Collected data entries:
-*-*-

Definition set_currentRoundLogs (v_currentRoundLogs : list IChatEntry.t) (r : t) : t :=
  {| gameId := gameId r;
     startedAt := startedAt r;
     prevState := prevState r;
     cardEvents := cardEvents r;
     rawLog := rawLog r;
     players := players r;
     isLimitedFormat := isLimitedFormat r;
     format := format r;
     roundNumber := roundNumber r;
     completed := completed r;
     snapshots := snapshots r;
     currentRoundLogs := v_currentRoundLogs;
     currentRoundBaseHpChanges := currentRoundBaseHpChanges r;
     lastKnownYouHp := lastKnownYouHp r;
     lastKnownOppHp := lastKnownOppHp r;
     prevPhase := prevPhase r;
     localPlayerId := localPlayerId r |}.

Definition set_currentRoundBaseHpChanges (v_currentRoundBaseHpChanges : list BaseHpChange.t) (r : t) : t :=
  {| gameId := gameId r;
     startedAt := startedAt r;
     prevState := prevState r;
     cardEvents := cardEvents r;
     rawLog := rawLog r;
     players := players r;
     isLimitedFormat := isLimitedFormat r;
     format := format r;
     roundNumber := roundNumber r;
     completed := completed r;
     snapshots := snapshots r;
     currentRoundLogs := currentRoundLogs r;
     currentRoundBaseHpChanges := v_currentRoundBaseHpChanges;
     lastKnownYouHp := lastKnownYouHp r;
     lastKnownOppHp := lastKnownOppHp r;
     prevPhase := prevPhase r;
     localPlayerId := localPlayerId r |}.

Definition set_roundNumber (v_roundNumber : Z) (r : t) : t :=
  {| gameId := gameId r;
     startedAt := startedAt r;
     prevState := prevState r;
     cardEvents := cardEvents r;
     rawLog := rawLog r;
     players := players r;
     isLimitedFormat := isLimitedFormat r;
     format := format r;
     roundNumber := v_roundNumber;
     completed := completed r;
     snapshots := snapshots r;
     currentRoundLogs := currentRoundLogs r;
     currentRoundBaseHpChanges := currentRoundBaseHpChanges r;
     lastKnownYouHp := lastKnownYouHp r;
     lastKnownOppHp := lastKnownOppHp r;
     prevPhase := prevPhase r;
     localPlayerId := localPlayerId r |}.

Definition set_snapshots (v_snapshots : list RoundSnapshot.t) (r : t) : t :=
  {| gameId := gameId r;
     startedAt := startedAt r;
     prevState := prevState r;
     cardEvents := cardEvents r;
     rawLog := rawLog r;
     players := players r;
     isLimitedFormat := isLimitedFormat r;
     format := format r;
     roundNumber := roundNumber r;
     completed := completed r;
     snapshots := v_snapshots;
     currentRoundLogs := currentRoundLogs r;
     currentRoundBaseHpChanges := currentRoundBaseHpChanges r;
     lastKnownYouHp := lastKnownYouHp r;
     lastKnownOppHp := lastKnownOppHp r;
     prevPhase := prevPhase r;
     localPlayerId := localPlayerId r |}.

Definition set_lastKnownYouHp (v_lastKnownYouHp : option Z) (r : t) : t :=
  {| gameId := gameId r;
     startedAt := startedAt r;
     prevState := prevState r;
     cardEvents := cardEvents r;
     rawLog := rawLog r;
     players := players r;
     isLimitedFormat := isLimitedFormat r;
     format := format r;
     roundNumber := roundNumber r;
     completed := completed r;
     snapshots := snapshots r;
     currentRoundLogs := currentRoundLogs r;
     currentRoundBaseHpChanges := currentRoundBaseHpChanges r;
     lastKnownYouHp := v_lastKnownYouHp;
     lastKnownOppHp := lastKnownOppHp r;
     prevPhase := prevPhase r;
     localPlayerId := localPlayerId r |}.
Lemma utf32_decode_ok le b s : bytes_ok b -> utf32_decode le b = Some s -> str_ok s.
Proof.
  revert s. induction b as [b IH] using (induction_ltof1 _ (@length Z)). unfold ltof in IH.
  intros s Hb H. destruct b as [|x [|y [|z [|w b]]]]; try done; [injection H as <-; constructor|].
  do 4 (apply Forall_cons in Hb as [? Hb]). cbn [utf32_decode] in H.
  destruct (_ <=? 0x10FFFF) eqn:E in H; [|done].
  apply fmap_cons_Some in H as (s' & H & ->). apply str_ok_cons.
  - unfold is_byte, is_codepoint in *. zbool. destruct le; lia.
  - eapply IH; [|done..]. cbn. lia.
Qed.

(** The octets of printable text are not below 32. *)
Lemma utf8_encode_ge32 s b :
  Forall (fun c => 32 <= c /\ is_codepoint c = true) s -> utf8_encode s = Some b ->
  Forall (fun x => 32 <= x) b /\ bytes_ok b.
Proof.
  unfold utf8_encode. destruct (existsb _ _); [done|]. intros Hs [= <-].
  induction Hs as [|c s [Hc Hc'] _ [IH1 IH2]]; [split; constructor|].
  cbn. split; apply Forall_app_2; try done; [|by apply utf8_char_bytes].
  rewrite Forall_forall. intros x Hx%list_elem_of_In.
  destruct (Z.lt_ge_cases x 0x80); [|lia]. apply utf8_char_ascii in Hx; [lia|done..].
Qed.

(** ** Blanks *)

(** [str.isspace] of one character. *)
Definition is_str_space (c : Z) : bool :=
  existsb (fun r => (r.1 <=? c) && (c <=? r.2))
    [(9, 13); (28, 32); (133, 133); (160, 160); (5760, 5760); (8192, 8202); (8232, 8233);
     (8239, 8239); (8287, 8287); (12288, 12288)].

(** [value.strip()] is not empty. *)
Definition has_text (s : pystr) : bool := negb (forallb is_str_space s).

-*-*-

Exercise requirements → The lines to return are those in the entries above that include "intros".

Answer section →
  intros s Hb H. destruct b as [|x [|y [|z [|w b]]]]; try done; [injection H as <-; constructor|].
  unfold utf8_encode. destruct (existsb _ _); [done|]. intros Hs [= <-].
  rewrite Forall_forall. intros x Hx%list_elem_of_In.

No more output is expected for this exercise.